#### TASK REQUIREMENTS:
Throughout the listing below, copy each line containing "right".

#### SUPPLIED DATA:
Lemma upsert_encontrada (pre post : worksheet) (r : row) :
  forallb (otra_clave clave) pre = true -> coincide clave r = true ->
  upsert headers columna clave monto (pre ++ r :: post)
  = Ok (pre ++ set_nth 1 (VFloat monto) r :: post)%list.
Proof.
  intros Hpre Hr. unfold upsert.
  rewrite (buscar_fila_encontrada _ _ _ _ Hpre Hr). cbn [rbind].
  rewrite update_cell_app. reflexivity.
Qed.

Lemma upsert_ausente (ws : worksheet) :
  forallb (otra_clave clave) ws = true ->
  upsert headers columna clave monto ws = Ok (ws ++ [[VStr clave; VFloat monto]])%list.
Proof.
  intros H. unfold upsert. rewrite (buscar_fila_ausente _ _ H). reflexivity.
Qed.

Lemma upsert_inv (ws ws' : worksheet) :
  upsert headers columna clave monto ws = Ok ws' ->
  (exists pre r post,
      ws = (pre ++ r :: post)%list /\ forallb (otra_clave clave) pre = true /\
      coincide clave r = true /\ ws' = (pre ++ set_nth 1 (VFloat monto) r :: post)%list) \/
  (forallb (otra_clave clave) ws = true /\ ws' = (ws ++ [[VStr clave; VFloat monto]])%list).
Proof.
  unfold upsert. intros H.
  destruct (buscar_fila columna clave 2 (get_all_records headers ws)) as [found|e] eqn:Hb;
    [|discriminate].
  apply buscar_fila_inv in Hb. cbn [rbind] in H.
  destruct found as [j|].
  - destruct Hb as (pre & r & post & -> & Hpre & Hr & ->).
    rewrite update_cell_app in H. injection H as <-.
    left. exists pre, r, post. repeat split; assumption.
  - injection H as <-. right. split; [assumption|reflexivity].
Qed.

Lemma clave_fila_set_nth (v : PyVal) (r : row) :
  clave_fila (set_nth 1 v r) = clave_fila r.
Proof. destruct r; reflexivity. Qed.


Lemma coincide_fila_nueva : coincide clave [VStr clave; VFloat monto] = true.
Proof.
  unfold coincide, clave_fila. cbn [hd].
  destruct clave as [|c s']; unfold py_or; cbn [truthy]; apply String.eqb_refl.
Qed.






(** On a sheet whose key cells are text, the scan ends on a row with the
    key or finds none. *)
Lemma primera_coincidencia (ws : worksheet) :
  forallb tiene_clave ws = true ->
  forallb (otra_clave clave) ws = true \/
  exists pre r post,
    ws = (pre ++ r :: post)%list /\ forallb (otra_clave clave) pre = true /\
    coincide clave r = true.
Proof.
  induction ws as [|x ws IH]; [left; reflexivity|].
  cbn [forallb]. intros H. apply andb_true_iff in H. destruct H as [Hx H].
  unfold tiene_clave in Hx. destruct (clave_fila x) as [k|] eqn:Hk; [|discriminate].
  destruct (String.eqb k (lower clave)) eqn:Hm.
  - right. exists [], x, ws. repeat split. unfold coincide. rewrite Hk. exact Hm.
  - assert (Ho : otra_clave clave x = true)
      by (unfold otra_clave; rewrite Hk, Hm; reflexivity).
    destruct (IH H) as [Hall|(pre & r & post & -> & Hpre & Hr)].
    + left. rewrite Ho, Hall. reflexivity.
    + right. exists (x :: pre), r, post. cbn [app forallb].
      rewrite Ho, Hpre. repeat split. exact Hr.
Qed.


Lemma nth_set_nth (v : PyVal) (r : row) : nth 1 (set_nth 1 v r) VNone = v.
Proof. destruct r as [|x [|y r']]; reflexivity. Qed.


End Upsert.

Lemma with_pres_ws_idem (ws : worksheet) (w : World) :
  with_pres_ws ws (with_pres_ws ws w) = with_pres_ws ws w.
Proof. reflexivity. Qed.





(** ** Installments *)

Lemma mdays_bounds (m : Z) : 28 <= mdays m <= 31.
Proof.
  unfold mdays. destruct m as [|p|p]; try lia.
  do 4 (try destruct p; try lia).
Qed.

Lemma days_in_month_bounds (y m : Z) : 28 <= days_in_month y m <= 32.
Proof.
  unfold days_in_month. pose proof (mdays_bounds m).
  destruct ((m =? 2) && isleap y); lia.
Qed.

Lemma dt_year_avanzar (d : datetime) (i : Z) :
  dt_year (avanzar_meses d i) = dt_year d + (dt_month d - 1 + i) / 12.
Proof.
  unfold avanzar_meses. cbn [dt_year].
  replace (12 * dt_year d + (dt_month d - 1) + i)
    with (dt_year d * 12 + (dt_month d - 1 + i)) by lia.
  apply Z.div_add_l. lia.
Qed.

Lemma dt_year_avanzar_mono (d : datetime) (i j : Z) :
  i <= j -> dt_year (avanzar_meses d i) <= dt_year (avanzar_meses d j).
Proof.
  intros H. rewrite !dt_year_avanzar.
  apply Z.add_le_mono_l, Z.div_le_mono; lia.
Qed.

(** [month_add] is the advance by calendar months with the day clamped,
    as long as the year reached is one the calendar has. *)
Lemma month_add_avanzar (d : datetime) (i : Z) :
  valid_date d -> 0 <= i -> dt_year (avanzar_meses d i) <= MAXYEAR ->
  month_add d i = Ok (avanzar_meses d i).
Proof.
  intros (Hy & Hm & Hd) Hi Hmax.
  pose proof (dt_year_avanzar d i) as Hyear. rewrite Hyear in Hmax.
  assert (Hdiv : 0 <= (dt_month d - 1 + i) / 12) by (apply Z.div_pos; lia).
  unfold month_add, avanzar_meses, make_datetime, MINYEAR, MAXYEAR in *.
  replace (12 * dt_year d + (dt_month d - 1) + i)
    with ((dt_month d - 1 + i) + dt_year d * 12) by lia.
  rewrite Z.div_add, Z.mod_add by lia.
  replace ((dt_month d - 1 + i) / 12 + dt_year d)
    with (dt_year d + (dt_month d - 1 + i) / 12) by lia.
  set (y := dt_year d + (dt_month d - 1 + i) / 12) in *.
  set (m := (dt_month d - 1 + i) mod 12 + 1).
  assert (Hmb : 1 <= m <= 12)
    by (unfold m; pose proof (Z.mod_pos_bound (dt_month d - 1 + i) 12); lia).
  pose proof (days_in_month_bounds y m) as Hdim.
  replace ((1 <=? y) && (y <=? 9999)) with true
    by (symmetry; apply andb_true_iff; split; apply Z.leb_le; lia).
  replace ((1 <=? m) && (m <=? 12)) with true
    by (symmetry; apply andb_true_iff; split; apply Z.leb_le; lia).
  replace ((1 <=? Z.min (dt_day d) (days_in_month y m))
           && (Z.min (dt_day d) (days_in_month y m) <=? days_in_month y m)) with true
    by (symmetry; apply andb_true_iff; split; apply Z.leb_le; lia).
  cbn [negb]. f_equal. f_equal.
  destruct (Z.leb_spec (dt_day d) (days_in_month y m)); lia.
Qed.

Lemma with_mov_ws_twice (a b : worksheet) (w : World) :
  with_mov_ws a (with_mov_ws b w) = with_mov_ws a w.
Proof. reflexivity. Qed.

Lemma desde_succ (i : Z) (n : nat) : desde i (S n) = i :: desde (i + 1) n.
Proof.
  unfold desde. cbn [seq map]. f_equal; [lia|].
  rewrite <- seq_shift, map_map. apply map_ext. intros k. lia.
Qed.

(** The loop of [cmd_cuotas] records one row for each index when every due
    date exists. *)
Lemma registrar_cuotas_ok (hoy : datetime) (categoria descripcion : string)
    (monto_cuota : spec_float) (cantidad_cuotas : Z) (n : nat) :
  forall (i : Z) (w : World),
    valid_date hoy -> 0 <= i ->
    (forall j, i <= j < i + Z.of_nat n -> dt_year (avanzar_meses hoy j) <= MAXYEAR) ->
    registrar_cuotas hoy categoria descripcion monto_cuota cantidad_cuotas i n w
    = (Ok tt,
       with_mov_ws
         (mov_ws w ++ map (fun j => fila_cuota categoria descripcion monto_cuota
                                       cantidad_cuotas j (avanzar_meses hoy j))
                          (desde i n)) w).
Proof.
  induction n as [|n IH]; intros i w Hv Hi Hr.
  - cbn. rewrite app_nil_r. destruct w; reflexivity.
  - cbn [registrar_cuotas]. unfold bind at 1, lift.
    rewrite (month_add_avanzar hoy i Hv Hi) by (apply Hr; lia).
    unfold bind at 1. unfold add_movimiento at 1.
    rewrite IH; [|assumption|lia|intros j Hj; apply Hr; lia].
    rewrite desde_succ. cbn [map]. rewrite with_mov_ws_twice.
    cbn [with_mov_ws mov_ws]. unfold append_row. rewrite <- app_assoc.
    reflexivity.
Qed.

#### OUTPUT BELOW:
  - injection H as <-. right. split; [assumption|reflexivity].
  - right. exists [], x, ws. repeat split. unfold coincide. rewrite Hk. exact Hm.
    + right. exists (x :: pre), r, post. cbn [app forallb].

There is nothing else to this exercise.